Without pressing the analogy too far, the general formula for capital outlined by Marx helps frame the gap that separates the world of Pindar and his patrons from that which unfolds in Thucydides’ model. The precapitalist may use money, but only as an intermediate step to acquire some necessity. Thus when the farmer sells surplus grain and uses the money to purchase a metal tool, he may get an unusually good price for the tool or he may be cheated, but the main point is that the farmer has acquired a new “use value” that he did not previously possess. The capitalist starts with money and ends with money, purchasing cotton, for example, at one price, but selling it at another. Where the farmer can exchange $10 of grain for a $10 tool, the capitalist cannot start with $10 and end with $10. Money is purely a quantitative measure, and monetary exchange does not seek something different (tools for grain), but more of the same. Thus by its nature capitalist exchange is quantitative: money cannot change its nature or serve qualitatively different purposes; it can change only by increasing or decreasing. Capital must generate a surplus, and the accumulation of this surplus leads inevitably toward expansion. This model helps explain the underlying logic of the unnerving energy and expansionism that Athens exhibits.

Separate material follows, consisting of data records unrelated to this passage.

(* ===== verification/Transcript.v ===== *)
(** * Transcripts of processes

    [refact-exec/src/transcript.rs]: what a process prints goes to a bounded ring of chunks with
    numbers that readers poll from, past a threshold also to a spill file, and for foreground
    processes to a raw capture.  A text is its scalar values; its length is that of its
    UTF-8 bytes.  The time stamps of chunks are arguments, the process id is left out, and so are
    the file and its writer: what is sent there is the result of [prepare_spill_append].

    The counters have the code's widths, [u64] or the target's [usize], and [+=] and [-=] on them
    panic or wrap as the build says: the definitions are those of a [Target]. *)

From stdpp Require Import list strings pretty.
From S2P Require Import Prelude RustStr.
Local Open Scope N_scope.

Definition DEFAULT_MAX_BYTES : N := 512 * 1024.
Definition DEFAULT_SPILL_THRESHOLD_BYTES : N := 256 * 1024.
Definition DEFAULT_SPILL_MAX_BYTES : N := 100 * 1024 * 1024.
Definition FOREGROUND_STDOUT_CAPTURE_MAX_BYTES : N := 16 * 1024 * 1024.
Definition FOREGROUND_STDERR_CAPTURE_MAX_BYTES : N := 4 * 1024 * 1024.

(** ** The target: width of [usize], and whether arithmetic that overflows panics

    The engine is built for 64-bit targets and for [i686-pc-windows-msvc]; the release profile leaves
    overflow checks off, the development profile has them. *)

Inductive PointerWidth := Bits32 | Bits64.
Record Target := { pointer_width : PointerWidth; overflow_checks : bool }.
Existing Class Target.
Definition usize_max `{tg : Target} : N := match pointer_width tg with Bits32 => 4294967295 | Bits64 => u64_max end.
(** [x += y] and [x -= y] on a width; [None] is the panic. *)
Definition plus_assign `{tg : Target} (max x y : N) : option N :=
  if x + y <=? max then Some (x + y) else if overflow_checks tg then None else Some ((x + y) mod (max + 1)).
Definition minus_assign `{tg : Target} (max x y : N) : option N :=
  if y <=? x then Some (x - y) else if overflow_checks tg then None else Some (max + 1 + x - y).

(** ** Boundaries: [is_char_boundary], slices *)

Fixpoint is_char_boundary (t : text) (i : N) : bool :=
  match t with
  | [] => i =? 0
  | c :: t => (i =? 0) || ((utf8_len c <=? i) && is_char_boundary t (i - utf8_len c))
  end.
(** [&s[..i]] and [&s[i..]]; [None] is the panic of an index that is no boundary. *)
Fixpoint slice_to (t : text) (i : N) : option text :=
  if i =? 0 then Some []
  else match t with
       | [] => None
       | c :: t => if utf8_len c <=? i then (λ r, c :: r) <$> slice_to t (i - utf8_len c) else None
       end.
Fixpoint slice_from (t : text) (i : N) : option text :=
  if i =? 0 then Some t
  else match t with
       | [] => None
       | c :: t => if utf8_len c <=? i then slice_from t (i - utf8_len c) else None
       end.

(** The loops that look for a boundary; a scalar has at most four bytes, so four turns are enough. *)
Definition BOUNDARY_FUEL : nat := 4.
Fixpoint boundary_down (fuel : nat) (t : text) (i : N) : option N :=
  if (0 <? i) && negb (is_char_boundary t i)
  then match fuel with S fuel => boundary_down fuel t (i - 1) | O => None end
  else Some i.
Fixpoint boundary_up (fuel : nat) (t : text) (i : N) : option N :=
  if (i <? text_len t) && negb (is_char_boundary t i)
  then match fuel with S fuel => boundary_up fuel t (i + 1) | O => None end
  else Some i.

Definition truncate_to_char_boundary (s : text) (max_bytes : N) : option text :=
  if text_len s <=? max_bytes then Some s
  else
    stop ← boundary_down BOUNDARY_FUEL s max_bytes;
    slice_to s stop.

(** ** The raw capture *)

Record ExecRawStreamCapture := {
  cap_text : text;
  cap_max_bytes : N;
  elided_bytes : N;
  hit_limit : bool;
}.
Definition new_capture (max_bytes : N) : ExecRawStreamCapture := {|
  cap_text := []; cap_max_bytes := N.max max_bytes 1; elided_bytes := 0; hit_limit := false |}.
Definition capture_append `{tg : Target} (t : text) (c : ExecRawStreamCapture) : option ExecRawStreamCapture :=
  if bool_decide (t = []) then Some c
  else if hit_limit c then
    Some {| cap_text := cap_text c; cap_max_bytes := cap_max_bytes c;
            elided_bytes := sat_add usize_max (elided_bytes c) (text_len t); hit_limit := true |}
  else
    let remaining := cap_max_bytes c - text_len (cap_text c) in
    if remaining =? 0 then
      Some {| cap_text := cap_text c; cap_max_bytes := cap_max_bytes c;
              elided_bytes := sat_add usize_max (elided_bytes c) (text_len t); hit_limit := true |}
    else
      captured ← truncate_to_char_boundary t remaining;
      Some {| cap_text := cap_text c ++ captured; cap_max_bytes := cap_max_bytes c;
              elided_bytes := sat_add usize_max (elided_bytes c) (text_len t - text_len captured);
              hit_limit := (text_len captured <? text_len t) || hit_limit c |}.
Definition text_with_marker (c : ExecRawStreamCapture) : text :=
  if 0 <? elided_bytes c then
    cap_text c ++ (if negb (bool_decide (cap_text c = [])) && negb (ends_with_char 10 (cap_text c)) then [10] else [])
    ++ lit ("[" +:+ pretty (elided_bytes c) +:+ " bytes elided]") ++ [10]
  else cap_text c.

Inductive ExecOutputStream := Stdout | Stderr | Combined.
Record ExecRawCapture := {
  rc_stdout : ExecRawStreamCapture;
  rc_stderr : ExecRawStreamCapture;
  rc_combined : option ExecRawStreamCapture;
}.
Definition foreground : ExecRawCapture := {|
  rc_stdout := new_capture FOREGROUND_STDOUT_CAPTURE_MAX_BYTES;
  rc_stderr := new_capture FOREGROUND_STDERR_CAPTURE_MAX_BYTES;
  rc_combined := None |}.
Definition with_combined_capture (c : ExecRawCapture) : ExecRawCapture := {|
  rc_stdout := rc_stdout c; rc_stderr := rc_stderr c;
  rc_combined := Some (new_capture FOREGROUND_STDOUT_CAPTURE_MAX_BYTES) |}.
Definition raw_append `{tg : Target} (s : ExecOutputStream) (t : text) (c : ExecRawCapture) : option ExecRawCapture :=
  match s with
  | Stdout | Combined =>
      x ← capture_append t (rc_stdout c);
      Some {| rc_stdout := x; rc_stderr := rc_stderr c; rc_combined := rc_combined c |}
  | Stderr =>
      x ← capture_append t (rc_stderr c);
      Some {| rc_stdout := rc_stdout c; rc_stderr := x; rc_combined := rc_combined c |}
  end.
Definition append_combined_raw `{tg : Target} (t : text) (c : ExecRawCapture) : option ExecRawCapture :=
  match rc_combined c with
  | Some combined =>
      x ← capture_append t combined;
      Some {| rc_stdout := rc_stdout c; rc_stderr := rc_stderr c; rc_combined := Some x |}
  | None => Some c
  end.

Record ExecRawRead := { start_offset : N; new_offset : N; rr_text : text }.
(** The outer [None] is a panic, the inner one a capture without a combined stream. *)
Definition read_combined_since (c : ExecRawCapture) (offset : N) (max_bytes : option N) : option (option ExecRawRead) :=
  match rc_combined c with
  | None => Some None
  | Some combined =>
      let t := cap_text combined in
      let len := text_len t in
      start ← boundary_down BOUNDARY_FUEL t (N.min offset len);
      start ← match max_bytes with
              | Some max_bytes =>
                  let cap_start := len - max_bytes in
                  if start <? cap_start then boundary_up BOUNDARY_FUEL t cap_start else Some start
              | None => Some start
              end;
      rest ← slice_from t start;
      Some (Some {| start_offset := start; new_offset := len; rr_text := rest |})
  end.

(** ** The ring *)

Record ExecOutputChunk := { chunk_seq : N; stream : ExecOutputStream; chunk_text : text; timestamp_ms : N }.
Record ExecTranscript := {
  chunks : list ExecOutputChunk;
  next_seq : N;
  total_bytes_appended : N;
  total_lines_appended : N;
  dropped_chunks : N;
  dropped_bytes : N;
  truncated_chunks : N;
  current_bytes : N;
  max_bytes : N;
  spill_threshold_bytes : N;
  has_spill : bool;
  pre_spill_buffer : text;
  spill_started : bool;
  spill_bytes : N;
  spill_max_bytes : N;
  spill_truncated : bool;
}.
Definition new_with_spill (max : N) (spill : bool) (threshold : N) : ExecTranscript := {|
  chunks := []; next_seq := 0; total_bytes_appended := 0; total_lines_appended := 0; dropped_chunks := 0;
  dropped_bytes := 0; truncated_chunks := 0; current_bytes := 0; max_bytes := N.max max 1;
  spill_threshold_bytes := threshold; has_spill := spill; pre_spill_buffer := []; spill_started := false;
  spill_bytes := 0; spill_max_bytes := DEFAULT_SPILL_MAX_BYTES; spill_truncated := false |}.
Definition new_transcript (max : N) : ExecTranscript := new_with_spill max false DEFAULT_SPILL_THRESHOLD_BYTES.
Definition with_default_max : ExecTranscript := new_transcript DEFAULT_MAX_BYTES.

Definition upd_ring (cs : list ExecOutputChunk) (cur dropped dropped_b : N) (s : ExecTranscript) : ExecTranscript := {|
  chunks := cs; next_seq := next_seq s; total_bytes_appended := total_bytes_appended s;
  total_lines_appended := total_lines_appended s; dropped_chunks := dropped; dropped_bytes := dropped_b;
  truncated_chunks := truncated_chunks s; current_bytes := cur; max_bytes := max_bytes s;
  spill_threshold_bytes := spill_threshold_bytes s; has_spill := has_spill s; pre_spill_buffer := pre_spill_buffer s;
  spill_started := spill_started s; spill_bytes := spill_bytes s; spill_max_bytes := spill_max_bytes s;
  spill_truncated := spill_truncated s |}.
Definition upd_counts (sq bytes lines truncated : N) (s : ExecTranscript) : ExecTranscript := {|
  chunks := chunks s; next_seq := sq; total_bytes_appended := bytes; total_lines_appended := lines;
  dropped_chunks := dropped_chunks s; dropped_bytes := dropped_bytes s; truncated_chunks := truncated;
  current_bytes := current_bytes s; max_bytes := max_bytes s; spill_threshold_bytes := spill_threshold_bytes s;
  has_spill := has_spill s; pre_spill_buffer := pre_spill_buffer s; spill_started := spill_started s;
  spill_bytes := spill_bytes s; spill_max_bytes := spill_max_bytes s; spill_truncated := spill_truncated s |}.
Definition upd_spill (buffer : text) (started : bool) (bytes : N) (truncated : bool) (s : ExecTranscript)
  : ExecTranscript := {|
  chunks := chunks s; next_seq := next_seq s; total_bytes_appended := total_bytes_appended s;
  total_lines_appended := total_lines_appended s; dropped_chunks := dropped_chunks s; dropped_bytes := dropped_bytes s;
  truncated_chunks := truncated_chunks s; current_bytes := current_bytes s; max_bytes := max_bytes s;
  spill_threshold_bytes := spill_threshold_bytes s; has_spill := has_spill s; pre_spill_buffer := buffer;
  spill_started := started; spill_bytes := bytes; spill_max_bytes := spill_max_bytes s; spill_truncated := truncated |}.

(** The eviction loop: each turn takes the oldest chunk. *)
Fixpoint evict `{tg : Target} (chunk_bytes max : N) (cs : list ExecOutputChunk) (cur dropped dropped_b : N)
  : option (list ExecOutputChunk * N * N * N) :=
  match cs with
  | [] => Some ([], cur, dropped, dropped_b)
  | c :: rest =>
      needed ← plus_assign usize_max cur chunk_bytes;
      if max <? needed then
        cur ← minus_assign usize_max cur (text_len (chunk_text c));
        dropped ← plus_assign u64_max dropped 1;
        dropped_b ← plus_assign usize_max dropped_b (text_len (chunk_text c));
        evict chunk_bytes max rest cur dropped dropped_b
      else Some (cs, cur, dropped, dropped_b)
  end.

Definition append_chunk_to_ring `{tg : Target} (st : ExecOutputStream) (t : text) (now_ms : N) (s : ExecTranscript)
  : option (ExecTranscript * ExecOutputChunk) :=
  let sq := next_seq s in
  if bool_decide (t = []) then Some (s, {| chunk_seq := sq; stream := st; chunk_text := []; timestamp_ms := now_ms |})
  else
    next ← plus_assign u64_max sq 1;
    let line_count := N.max (Nlen (lines t)) 1 in
    total ← plus_assign usize_max (total_bytes_appended s) (text_len t);
    total_lines ← plus_assign u64_max (total_lines_appended s) line_count;
    let was_truncated := max_bytes s <? text_len t in
    final_text ← (if was_truncated then truncate_to_char_boundary t (max_bytes s) else Some t);
    truncated ← (if was_truncated then plus_assign u64_max (truncated_chunks s) 1 else Some (truncated_chunks s));
    let s := upd_counts next total total_lines truncated s in
    let chunk_bytes := text_len final_text in
    evicted ← evict chunk_bytes (max_bytes s) (chunks s) (current_bytes s) (dropped_chunks s) (dropped_bytes s);
    let '(cs, cur, dropped, dropped_b) := evicted in
    cur ← plus_assign usize_max cur chunk_bytes;
    let chunk := {| chunk_seq := sq; stream := st; chunk_text := final_text; timestamp_ms := now_ms |} in
    Some (upd_ring (cs ++ [chunk]) cur dropped dropped_b s, chunk).

Definition prepare_spill_append `{tg : Target} (t : text) (s : ExecTranscript) : option (ExecTranscript * option text) :=
  if bool_decide (t = []) || spill_truncated s || negb (has_spill s) then Some (s, None)
  else if spill_started s then
    let remaining := spill_max_bytes s - spill_bytes s in
    if remaining =? 0 then Some (upd_spill (pre_spill_buffer s) true (spill_bytes s) true s, None)
    else
      kept ← truncate_to_char_boundary t remaining;
      Some (upd_spill (pre_spill_buffer s) true (sat_add usize_max (spill_bytes s) (text_len kept))
              (text_len kept <? text_len t) s, Some kept)
  else if sat_add usize_max (total_bytes_appended s) (text_len t) <=? spill_threshold_bytes s
  then Some (upd_spill (pre_spill_buffer s ++ t) false (spill_bytes s) false s, None)
  else
    let full_text := pre_spill_buffer s ++ t in
    kept ← truncate_to_char_boundary full_text (spill_max_bytes s);
    Some (upd_spill [] true (text_len kept) (text_len kept <? text_len full_text) s, Some kept).

Definition append_chunk `{tg : Target} (st : ExecOutputStream) (t : text) (now_ms : N) (s : ExecTranscript)
  : option (ExecTranscript * ExecOutputChunk * option text) :=
  r ← prepare_spill_append t s;
  let '(s, spill_append) := r in
  r ← append_chunk_to_ring st t now_ms s;
  let '(s, chunk) := r in
  Some (s, chunk, spill_append).

Definition read_since (since_seq : N) (s : ExecTranscript) : list ExecOutputChunk :=
  filter (λ c, since_seq <= chunk_seq c) (chunks s).
Record ExecReadResult := { rd_since_seq : N; rd_next_seq : N; latest_seq : N; rd_chunks : list ExecOutputChunk; is_truncated : bool }.
Definition transcript_is_truncated (s : ExecTranscript) : bool := (0 <? dropped_chunks s) || (0 <? truncated_chunks s).
Definition read `{tg : Target} (since_seq : N) (limit : option nat) (s : ExecTranscript) : option ExecReadResult :=
  let cs := match limit with Some n => take n (read_since since_seq s) | None => read_since since_seq s end in
  next ← match last cs with Some c => plus_assign u64_max (chunk_seq c) 1 | None => Some since_seq end;
  Some {| rd_since_seq := since_seq; rd_next_seq := next; latest_seq := next_seq s; rd_chunks := cs;
          is_truncated := transcript_is_truncated s |}.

Marx’s analysis allows us to proceed one additional step. Marx argued that capitalism placed things above human beings, subordinating all concerns to profit, or the quantitative increase in money.[53] Polanyi described the same general phenomenon when he argued that precapitalist exchange is embedded in a network of social ties: precapitalist exchanges serve to reinforce the personal relationships of the two parties as much as they serve the practical needs met by the exchange. At Odyssey 1.182–184 Athena disguised as Mentes claims to be heading to Temese to trade copper for iron. He stops at the home of Odysseus, an old xenos, guest-friend, secured when Mentes’ father gave Odysseus poison for his arrows (263–264). The exchange cemented a social bond, and we can be sure that Mentes would have a similar xenos at Temese with whom to trade.[54] These personal relationships are, in fact, the substance of symbolic capital discussed earlier. Thucydides pays little attention to symbolic capital because the Athenian empire has established a system in which financial capital has taken on a life of its own. Although he had not developed a theory of capitalism such as appears in either Marx’s Capital or Smith’s Wealth of Nations, he sensed acutely that material forces had begun to exert a greater force than prevailing values and perceptions admitted.